### Exercise instructions:
Go through the entries and copy every line that has the string "JSNum" in it.

### Listed records:

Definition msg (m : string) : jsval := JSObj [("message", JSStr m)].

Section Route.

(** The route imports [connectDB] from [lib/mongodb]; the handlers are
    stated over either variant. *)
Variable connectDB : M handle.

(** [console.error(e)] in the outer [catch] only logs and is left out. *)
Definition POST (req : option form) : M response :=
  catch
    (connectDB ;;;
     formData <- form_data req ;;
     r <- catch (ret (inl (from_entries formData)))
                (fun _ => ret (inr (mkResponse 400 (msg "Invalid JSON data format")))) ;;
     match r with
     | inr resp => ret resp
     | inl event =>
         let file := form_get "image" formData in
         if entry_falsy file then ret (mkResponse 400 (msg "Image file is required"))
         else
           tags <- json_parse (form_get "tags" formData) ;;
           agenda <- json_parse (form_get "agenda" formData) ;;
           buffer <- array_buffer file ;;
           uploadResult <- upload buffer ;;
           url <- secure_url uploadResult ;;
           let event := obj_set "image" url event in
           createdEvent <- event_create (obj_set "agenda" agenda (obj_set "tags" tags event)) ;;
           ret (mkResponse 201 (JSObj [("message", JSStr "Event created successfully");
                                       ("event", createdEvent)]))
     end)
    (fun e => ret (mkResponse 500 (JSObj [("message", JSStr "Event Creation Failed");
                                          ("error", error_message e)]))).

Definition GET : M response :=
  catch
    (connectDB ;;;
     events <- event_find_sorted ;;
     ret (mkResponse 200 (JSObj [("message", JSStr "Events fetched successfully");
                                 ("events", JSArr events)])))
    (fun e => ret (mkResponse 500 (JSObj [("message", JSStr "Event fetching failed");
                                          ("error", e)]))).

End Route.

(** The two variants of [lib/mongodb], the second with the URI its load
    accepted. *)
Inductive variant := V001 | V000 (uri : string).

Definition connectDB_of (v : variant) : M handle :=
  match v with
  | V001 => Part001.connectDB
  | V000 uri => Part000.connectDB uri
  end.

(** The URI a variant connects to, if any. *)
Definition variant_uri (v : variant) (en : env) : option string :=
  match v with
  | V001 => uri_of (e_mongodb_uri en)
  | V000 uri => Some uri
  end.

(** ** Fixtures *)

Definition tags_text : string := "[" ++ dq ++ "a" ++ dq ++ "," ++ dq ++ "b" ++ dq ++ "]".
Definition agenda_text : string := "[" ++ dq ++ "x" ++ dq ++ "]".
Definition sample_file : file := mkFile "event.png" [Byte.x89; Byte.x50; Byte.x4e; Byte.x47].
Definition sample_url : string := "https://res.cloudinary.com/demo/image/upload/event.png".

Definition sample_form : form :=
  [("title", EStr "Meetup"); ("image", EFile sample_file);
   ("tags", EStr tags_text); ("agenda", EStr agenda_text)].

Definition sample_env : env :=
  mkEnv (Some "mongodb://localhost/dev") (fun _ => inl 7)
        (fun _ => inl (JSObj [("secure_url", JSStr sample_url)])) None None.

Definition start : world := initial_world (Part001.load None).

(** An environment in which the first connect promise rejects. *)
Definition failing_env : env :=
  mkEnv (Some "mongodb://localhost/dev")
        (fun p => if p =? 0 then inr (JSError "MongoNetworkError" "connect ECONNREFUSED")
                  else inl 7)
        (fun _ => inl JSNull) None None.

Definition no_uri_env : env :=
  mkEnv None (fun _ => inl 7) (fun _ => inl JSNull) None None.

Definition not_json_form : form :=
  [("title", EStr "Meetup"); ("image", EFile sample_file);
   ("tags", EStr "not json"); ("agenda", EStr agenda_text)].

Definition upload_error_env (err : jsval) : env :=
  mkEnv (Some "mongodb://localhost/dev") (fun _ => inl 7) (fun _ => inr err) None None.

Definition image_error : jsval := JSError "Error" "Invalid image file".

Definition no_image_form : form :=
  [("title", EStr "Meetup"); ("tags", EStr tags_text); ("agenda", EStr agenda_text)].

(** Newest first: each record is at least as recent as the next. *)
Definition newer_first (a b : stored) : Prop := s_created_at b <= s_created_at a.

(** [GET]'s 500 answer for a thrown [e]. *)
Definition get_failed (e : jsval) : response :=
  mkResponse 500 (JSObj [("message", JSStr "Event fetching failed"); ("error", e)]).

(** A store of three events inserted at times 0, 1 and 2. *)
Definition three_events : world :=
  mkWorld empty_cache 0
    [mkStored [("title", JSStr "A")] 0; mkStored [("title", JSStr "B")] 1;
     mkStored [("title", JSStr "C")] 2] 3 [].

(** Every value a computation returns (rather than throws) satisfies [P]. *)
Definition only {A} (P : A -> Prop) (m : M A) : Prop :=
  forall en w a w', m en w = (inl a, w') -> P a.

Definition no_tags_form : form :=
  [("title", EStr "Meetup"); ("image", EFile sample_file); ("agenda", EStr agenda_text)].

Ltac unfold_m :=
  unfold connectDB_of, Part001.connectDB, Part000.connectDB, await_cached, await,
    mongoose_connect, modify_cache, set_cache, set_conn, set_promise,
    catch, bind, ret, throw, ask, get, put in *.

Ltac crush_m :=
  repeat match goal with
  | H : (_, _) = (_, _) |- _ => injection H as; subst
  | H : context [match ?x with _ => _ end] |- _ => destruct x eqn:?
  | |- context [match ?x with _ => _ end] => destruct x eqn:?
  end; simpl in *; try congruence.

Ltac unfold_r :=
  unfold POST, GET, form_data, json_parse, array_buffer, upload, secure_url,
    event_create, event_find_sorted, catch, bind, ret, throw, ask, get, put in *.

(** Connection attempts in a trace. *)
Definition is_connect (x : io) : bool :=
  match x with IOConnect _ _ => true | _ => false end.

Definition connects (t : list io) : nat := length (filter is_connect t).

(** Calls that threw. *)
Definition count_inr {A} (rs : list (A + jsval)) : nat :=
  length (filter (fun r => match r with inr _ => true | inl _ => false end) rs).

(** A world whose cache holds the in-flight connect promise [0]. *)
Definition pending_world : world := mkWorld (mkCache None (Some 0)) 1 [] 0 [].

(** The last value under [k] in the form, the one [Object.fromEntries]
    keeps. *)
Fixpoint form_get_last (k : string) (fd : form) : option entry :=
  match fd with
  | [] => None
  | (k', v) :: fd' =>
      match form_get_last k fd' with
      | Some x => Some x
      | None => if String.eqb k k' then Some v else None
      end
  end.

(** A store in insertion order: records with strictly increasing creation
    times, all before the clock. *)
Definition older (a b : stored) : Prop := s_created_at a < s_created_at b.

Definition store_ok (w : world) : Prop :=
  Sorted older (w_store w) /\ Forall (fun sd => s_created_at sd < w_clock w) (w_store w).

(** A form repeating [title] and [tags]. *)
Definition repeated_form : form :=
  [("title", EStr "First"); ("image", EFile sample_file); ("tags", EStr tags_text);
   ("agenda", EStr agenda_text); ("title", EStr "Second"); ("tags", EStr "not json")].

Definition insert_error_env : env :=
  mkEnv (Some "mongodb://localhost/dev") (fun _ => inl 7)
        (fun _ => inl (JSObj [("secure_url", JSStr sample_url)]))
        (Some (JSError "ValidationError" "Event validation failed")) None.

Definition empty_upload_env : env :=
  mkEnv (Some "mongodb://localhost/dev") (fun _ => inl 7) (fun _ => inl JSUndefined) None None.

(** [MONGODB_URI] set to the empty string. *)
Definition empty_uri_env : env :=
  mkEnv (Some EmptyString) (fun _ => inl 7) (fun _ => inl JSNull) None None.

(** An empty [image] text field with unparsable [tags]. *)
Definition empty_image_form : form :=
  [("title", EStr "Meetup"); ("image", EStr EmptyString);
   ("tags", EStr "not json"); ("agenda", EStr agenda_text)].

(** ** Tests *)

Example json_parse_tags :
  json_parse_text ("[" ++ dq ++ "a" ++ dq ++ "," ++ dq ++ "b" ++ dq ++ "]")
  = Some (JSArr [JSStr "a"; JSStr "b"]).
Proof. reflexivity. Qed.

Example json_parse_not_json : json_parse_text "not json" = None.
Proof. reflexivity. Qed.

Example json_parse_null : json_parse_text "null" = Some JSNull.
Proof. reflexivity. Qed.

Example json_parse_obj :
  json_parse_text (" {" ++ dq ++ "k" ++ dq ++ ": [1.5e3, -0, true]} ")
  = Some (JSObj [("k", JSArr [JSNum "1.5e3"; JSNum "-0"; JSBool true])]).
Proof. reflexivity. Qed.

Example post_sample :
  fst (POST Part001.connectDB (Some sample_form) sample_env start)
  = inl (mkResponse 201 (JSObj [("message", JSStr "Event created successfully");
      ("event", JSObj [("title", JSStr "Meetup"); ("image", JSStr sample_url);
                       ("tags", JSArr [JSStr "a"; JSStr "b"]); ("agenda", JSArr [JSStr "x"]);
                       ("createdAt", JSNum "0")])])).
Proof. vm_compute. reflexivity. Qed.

### Reply:
  = Some (JSObj [("k", JSArr [JSNum "1.5e3"; JSNum "-0"; JSBool true])]).
                       ("createdAt", JSNum "0")])])).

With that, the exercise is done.